# Sons of Heracles



## zxyogi (Dec 7, 2009)

This is Chapter Master Sisyphos of the Sons of Heracles [diy Army I started a long time ago and am now bringing them back from the warp].





Few more things to do to Him yet,detail work and His base.
C&C as always welcome.
:wink:


----------



## JAMOB (Dec 30, 2010)

That looks freaking AWESOME  Love the purple dude. Whats the shield for? Just show? Or is it a SS?


----------



## Dragblud da scrunka (Mar 26, 2009)

Holy cacapoopoo thats mental!!! i like it! the only niggle is the head, there is just something that doesnt sit right with me :/


----------



## RedInventor (Oct 30, 2012)

Looks awesome! I love the back hair spine thing (I don't know the right term) but looks awesome.


----------



## zxyogi (Dec 7, 2009)

Thanks for the kind comments!!
Jamob the shield is an old relic from planet Athos [homeworld],it belonged to a King of old,a renown giant of a Warrior,It has been passed down through generations of Kings and in turn given to the Sons of Heracles and turned into a formidable weapon in itself,yes its a stormshield with the power of a thunder hammer.
Here is the finished mini....Chapter Master Sisyphos.


----------



## zxyogi (Dec 7, 2009)

Hello,update for my Sons of Heracles. These are the original minis I done years ago,all I have done is whip off the standard Marine helmet and replace with these awesome helmets from Puppets of war...and tidied the paint up a bit. The next batch will be fresh minis not old reclaimed ones. These are still very much wip....please excuse the poor quality pics.








C&C most welcome!
:wink:


----------



## Midge913 (Oct 21, 2010)

Nice work man!! I love the color scheme and the asthetic of the army. Looking forward to more.


----------



## Khorne's Fist (Jul 18, 2008)

Not quite as good as your Lamenters, but still very striking. Love the hoplite helmets, they fit perfectly.


----------



## zxyogi (Dec 7, 2009)

Thanks to you both!! Still as said wip.

Khorne.....Lamenters?.....Marine Malevolents. :grin:


----------



## zxyogi (Dec 7, 2009)

Update with Squad Theseus...nearly done,bit of tidying to do and the Chapter symbol to add.

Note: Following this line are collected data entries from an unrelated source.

Definition inspect (fs : Fs) (u : UploadsInner) (path : string) (extra_roots : list string)
    : string + InspectedFile :=
  let outside := inl "Attachment is outside the upload cache" in
  match (if is_pending_ref path then resolve_upload u path else Some path) with
  | None => outside
  | Some path =>
      match canonicalize fs path with
      | None => outside
      | Some resolved =>
          let roots := omap (canonicalize fs) (up_dir u :: up_read_only u ++ extra_roots) in
          if negb (existsb (inside resolved) roots) then outside
          else
            match metadata fs resolved with
            | None => inl "io error"
            | Some (is_file, bytes) =>
                if negb is_file then inl "Attachment is not a file"
                else if MAX_BYTES <? byte_length bytes then inl "Attachment is too large"
                else
                  match last resolved ≫= mime_by_ext with
                  | None => inl "Attachment is not a supported image"
                  | Some mime => inr (mk_inspected resolved (default "attachment" (last resolved)) mime bytes)
                  end
            end
      end
  end.

Record AttachmentChunk := mk_att_chunk {
  ac_name : string;
  ac_mime_type : string;
  ac_data : string;
  ac_next_offset : Z;
  ac_done : bool;
}.
(** A chunk of the plan arriving. *)
Lemma arrive_spec u t l todo fl acked i :
  staged upload_id plan u acked l -> t - l <= STAGING_TTL -> (i < length plan)%nat ->
  exists u', arrive upload_id bytes (mk_uploading u t l todo fl acked None) i = (inr tt, u') /\
    staged upload_id plan u' (i :: acked) t /\ up_dir u' = up_dir u.
Proof.
  intros Hs Ht Hi. destruct (lookup_lt_is_Some_2 plan i Hi) as [d Hd].
  destruct (staged_append upload_id plan u acked l t i d Hid (proj1 plan_facts) Hs Ht Hd) as (u' & E & H & _ & Hdir).
  exists u'. split; [|done]. unfold arrive. cbn [ug_store ug_now]. by rewrite Hd.
Qed.

Ltac fields := cbn [ug_store ug_now ug_last ug_todo ug_flight ug_acked ug_result] in *.

Lemma step_inv dir s s' : upload_step upload_id name bytes s s' -> upload_inv dir s -> upload_inv dir s'.
Proof.
  intros Hst [Hd [Hc1 Hc2] Hr He].
  destruct Hst as [u t l i todo fl acked _|u t l todo fl acked t' Hle Hl|u t l todo fl acked i a u' Hi Harr
    |u t l todo fl acked i a u' Hi Ha Harr|u t l todo fl acked other data seq Ho|u t l todo fl acked other n Ho
    |u t l acked]; fields; destruct (Hr eq_refl) as (Hs & Hcov & Hlt); clear Hr He.
  - split; fields; [done|done| |done]. intros _. split_and!; [done| |].
    + intros j Hj. destruct (decide (j = i)) as [->|Hne]; [right; left; by rewrite lookup_insert_eq|].
      rewrite lookup_insert_ne by done. destruct (Hcov j Hj) as [H|H]; [|by right].
      apply elem_of_cons in H as [->|H]; [done|by left].
    + intros j [Hj|Hj]; [apply Hlt; left; by right|].
      destruct (decide (j = i)) as [->|Hne]; [apply Hlt; left; by left|].
      rewrite lookup_insert_ne in Hj by done. apply Hlt. by right.
  - split; fields; [done|lia|done|done].
  - assert (Hil : (i < length plan)%nat) by (apply Hlt; right; by rewrite Hi).
    destruct (arrive_spec u t l todo fl acked i Hs Hc2 Hil) as (u2 & E & Hs2 & Hd2).
    rewrite E in Harr. injection Harr as <-.
    split; fields; [congruence|unfold STAGING_TTL; lia| |done]. intros _. split_and!; [done| |].
    + intros j Hj. destruct (decide (j = i)) as [->|Hne]; [right; right; by left|].
      rewrite lookup_delete_ne by done. destruct (Hcov j Hj) as [H|[H|H]]; [by left|by right; left|].
      right; right. by right.
    + intros j [Hj|Hj]; apply Hlt; [by left|]. right.
      destruct (decide (j = i)) as [->|Hne]; [by rewrite lookup_delete_eq in Hj; destruct Hj|].
      by rewrite lookup_delete_ne in Hj.
  - assert (Hil : (i < length plan)%nat) by (apply Hlt; right; by rewrite Hi).
    assert (Hu : staged upload_id plan u' acked l /\ up_dir u' = up_dir u).
    { destruct Harr as [Hu|Hu]; rewrite Hu; [done|].
      destruct (arrive_spec u t l todo fl acked i Hs Hc2 Hil) as (u2 & E & Hs2 & Hd2). rewrite E. cbn [snd].
      split; [|done]. eapply staged_mono; [exact Hs2| |lia]. intros j Hj. by right. }
    destruct Hu as [Hs2 Hd2]. split; fields; [congruence|done| |done]. intros _. split_and!; [done| |].
    + intros j Hj. destruct (decide (j = i)) as [->|Hne]; [right; left; by rewrite lookup_insert_eq|].
      rewrite lookup_insert_ne by done. by apply Hcov.
    + intros j [Hj|Hj]; [apply Hlt; by left|].
      destruct (decide (j = i)) as [->|Hne]; [done|]. rewrite lookup_insert_ne in Hj by done. apply Hlt. by right.
  - split; fields; [by rewrite append_dir|done| |done]. intros _. split_and!; [|done|done].
    by apply staged_other.
  - split; fields; [by rewrite commit_dir|done| |done]. intros _. split_and!; [|done|done].
    eapply staged_tmp; [|exact Hs]. by apply commit_other_tmp.
  - destruct plan_facts as (Hfit & Hne & Ht & Hdec).
    assert (Hall : forall i, (i < length plan)%nat -> i ∈ acked).
    { intros i Hi. destruct (Hcov i Hi) as [H|[H|H]]; [by apply elem_of_nil in H| |done].
      rewrite lookup_empty in H. by destruct H. }
    assert (Hmax : byte_length bytes <= MAX_BYTES) by lia.
    pose proof (staged_commit upload_id plan u acked l name bytes Hid Hs Hne Hall Ht Hdec Hmax) as E.
    rewrite E. split; fields; [done|done|done|]. intros r [= <-].
    split_and!; [by unfold pending_target; rewrite Hd|apply lookup_insert_eq|apply lookup_delete_eq].
Qed.
(* ===== verification/Delivery.v ===== *)
(** The delivery tasks of crates/engine/src/doc_host.rs: queueing a command with
    its attachment transfers, the escort that pushes the bytes and then relays
    the command when the rows do not flow, the user's retry, and the attachment
    references a host resolves before it runs a command.

    A task is a function of what happens to it: the fate and time of each peer
    call, the clock after each attempt, whether the rows were flushed at each
    look. The peers' stores are those of [Uploads]; the command list, ledger and
    message ids of a chat are the [Host] of [Commands]. Logging is not
    modelled. *)
From S2P Require Import Prelude Json Text Journal Agent Base64 Commands Uploads.

Definition TRANSFER_CHUNK_B64 : nat := N.to_nat 60000.
Definition RELAY_BACKOFF_CAP : Z := 30 * 1000.
Definition ROWS_GRACE : Z := 10 * 1000.
Definition RELAY_GIVE_UP : Z := 15 * 60 * 1000.
Definition RELAY_MIN_VERSION : N * N * N := (0, 2, 12)%N.

(** ** References of a command *)

Definition command_refs (e : SessionCommandEntry) : list string :=
  match ce_payload e with
  | Run request _ => filter (fun p => is_pending_ref p = true) (rq_attachments request)
  | Steer prompt _ => pending_refs_in prompt
  | _ => []
  end.

Definition command_transfers (e : SessionCommandEntry) : list AttachmentTransfer :=
  (fun p => mk_transfer p.1 p.2) <$> omap parse_pending_ref (command_refs e).

(** A store as the drain sees it: which uploads have landed. *)
Definition landed (u : UploadsInner) : Commands.Uploads :=
  fun upload_id name => bool_decide (is_Some (up_files u !! pending_name upload_id name)).

(** [str::replace]: the matches from the left, not overlapping. *)
Fixpoint replace_from (fuel : nat) (pat by_ s : string) : string :=
  match fuel with
  | O => s
  | S fuel =>
      match split_once_str pat s with
      | Some (x, y) => x +:+ by_ +:+ replace_from fuel pat by_ y
      | None => s
      end
  end.

Definition replace_str (pat by_ s : string) : string := replace_from (S (String.length s)) pat by_ s.

(** [resolve_request_attachments]: landed references become local paths, in the
    list and in the prompt. *)
Fixpoint resolve_paths (u : UploadsInner) (prompt : string) (paths : list string) : string * list string :=
  match paths with
  | [] => (prompt, [])
  | path :: paths =>
      match resolve_upload u path with
      | Some abs =>
          let '(prompt, rest) := resolve_paths u (replace_str path abs prompt) paths in (prompt, abs :: rest)
      | None => let '(prompt, rest) := resolve_paths u prompt paths in (prompt, path :: rest)
      end
  end.

Definition resolve_prompt_attachments (uploads : option UploadsInner) (prompt : string) : string :=
  match uploads with
  | None => prompt
  | Some u =>
      foldl (fun out r => match resolve_upload u r with Some abs => replace_str r abs out | None => out end)
        prompt (pending_refs_in prompt)
  end.

(** [awaiting_attachments] *)
Definition awaiting_attachments (uploads : option UploadsInner) (rd : bool) (h : Host) : bool :=
  existsb (fun c => is_pending c && negb (is_processed rd h (ce_id c)) &&
             negb (bool_decide (missing_attachments (landed <$> uploads) c = []))) (commands h).

(** ** The peers *)

Inductive Event :=
  | ENudge (device : string)
  | EInvalidate (device : string)
  | ERelay (device command_id : string).

Record World := mk_world { wo_peers : gmap string UploadsInner; wo_events : list Event }.

Definition peer (w : World) (device : string) : UploadsInner :=
  default (from_root_with_fallback "" None) (wo_peers w !! device).
Definition set_peer (w : World) (device : string) (u : UploadsInner) : World :=
  mk_world (<[device := u]> (wo_peers w)) (wo_events w).
Definition emit (w : World) (l : list Event) : World := mk_world (wo_peers w) (wo_events w ++ l).

(** [remote_host_for]: [row] is the device of the chat's workspace row. *)
Definition remote_host_for (me : string) (row : option string) : option string :=
  match row with
  | Some device => if String.eqb device me then None else Some device
  | None => None
  end.

Definition nudge_remote_host (edge : bool) (me : string) (row : option string) : list Event :=
  if edge then ENudge <$> option_list (remote_host_for me row) else [].

(** ** Pushing attachments *)

(** What became of a peer call. *)
Inductive Fate := Answered | TimedOut (arrived : bool) | Broken (arrived : bool).

Record Call := mk_call { ca_fate : Fate; ca_at : Z }.

(** [suspect]: the link is invalidated. *)
Inductive PushResult := PushOk | Transient (suspect : bool) | Permanent (why : string).

(** One call racing its deadline. *)
Definition peer_call {A} (c : Call) (handle : UploadsInner -> (string + A) * UploadsInner) (h : UploadsInner)
    : PushResult * UploadsInner :=
  match ca_fate c with
  | Answered => match handle h with (inr _, h) => (PushOk, h) | (inl err, h) => (Permanent err, h) end
  | TimedOut arrived | Broken arrived => (Transient true, if arrived then (handle h).2 else h)
  end.

Section Push.
Context `{B64 : Base64} (calls : nat -> Call).

(** The chunks in order, then nothing more of the file after a failure. [k]
    counts the calls. *)
Fixpoint push_chunks (upload_id : string) (pieces : list (nat * string)) (k : nat) (h : UploadsInner)
    : PushResult * UploadsInner * nat :=
  match pieces with
  | [] => (PushOk, h, k)
  | (seq, data) :: pieces =>
      match peer_call (calls k) (fun h => append (ca_at (calls k)) h upload_id data (Some (Z.of_nat seq))) h with
      | (PushOk, h) => push_chunks upload_id pieces (S k) h
      | (r, h) => (r, h, S k)
      end
  end.

Definition transfer_pieces (b64 : string) : list (nat * string) :=
  (fun r => (r.1, slice r.2.1 r.2.2 b64)) <$> chunk_ranges TRANSFER_CHUNK_B64 (String.length b64).

(** [push_attachments] once the link is up. [local] is the sender's store. *)
Fixpoint push_transfers (local : UploadsInner) (transfers : list AttachmentTransfer) (k : nat) (h : UploadsInner)
    : PushResult * UploadsInner * nat :=
  match transfers with
  | [] => (PushOk, h, k)
  | t :: transfers =>
      match up_files local !! pending_name (at_upload_id t) (at_file_name t) with
      | None => (Permanent "staged attachment missing", h, k)
      | Some bytes =>
          match push_chunks (at_upload_id t) (transfer_pieces (b64_encode bytes)) k h with
          | (PushOk, h, k) =>
              match peer_call (calls k) (fun h => commit h (at_upload_id t) (at_file_name t)) h with
              | (PushOk, h) => push_transfers local transfers (S k) h
              | (r, h) => (r, h, S k)
              end
          | r => r
          end
      end
  end.

Definition push_attachments (links : bool) (local : option UploadsInner) (client : bool)
    (transfers : list AttachmentTransfer) (h : UploadsInner) : PushResult * UploadsInner :=
  if negb links then (Permanent "peer links not wired", h)
  else match local with
       | None => (Permanent "uploads not wired", h)
       | Some local =>
           if negb client then (Transient false, h) else (push_transfers local transfers 0 h).1
       end.
End Push.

This is the start of Squad Cadmus...



And this is Assault Squad Crius,again nearly finished but.....not quite!


----------



## Midge913 (Oct 21, 2010)

I think they look great man. The spot colors are really eye catching especially the blue on the bolt pistol and the plasma green in the assault squad.


----------



## Khorne's Fist (Jul 18, 2008)

zxyogi said:


> Khorne.....Lamenters?.....Marine Malevolents. :grin:


They are marines, and they're yellow, and... Ok, my bad.:blush:


----------



## Lemmy1916 (Jan 22, 2012)

This is madness. Madness?? THis....is....awsoooooome!!!!


----------



## zxyogi (Dec 7, 2009)

LOL thanks for the replies!! :wink:
Update with my Sons of Heracles. Been working on some Termies,need fidying and finishing!






C&C as always welcome!!


----------



## Moriouce (Oct 20, 2009)

Never found this thread before and it all look amazing!! The only thing i thought off was the shields on the terminators, they seem to much hellanistic and could have been done a little more hellanism .40k-ish. k:


----------



## Blackwire (Sep 9, 2012)

My usual niggles about the back of my mind aren't there. You've managed to pull off a seamless set of conversions, but moreover, I like it so much that I don't care some of the hard rules of how space marines should look have been broken. In many ways they look better like this. Congrats.


----------



## Hellados (Sep 16, 2009)

Wow, just WOW, They're amazing mate, I love the shields, the helms, they're beautiful. 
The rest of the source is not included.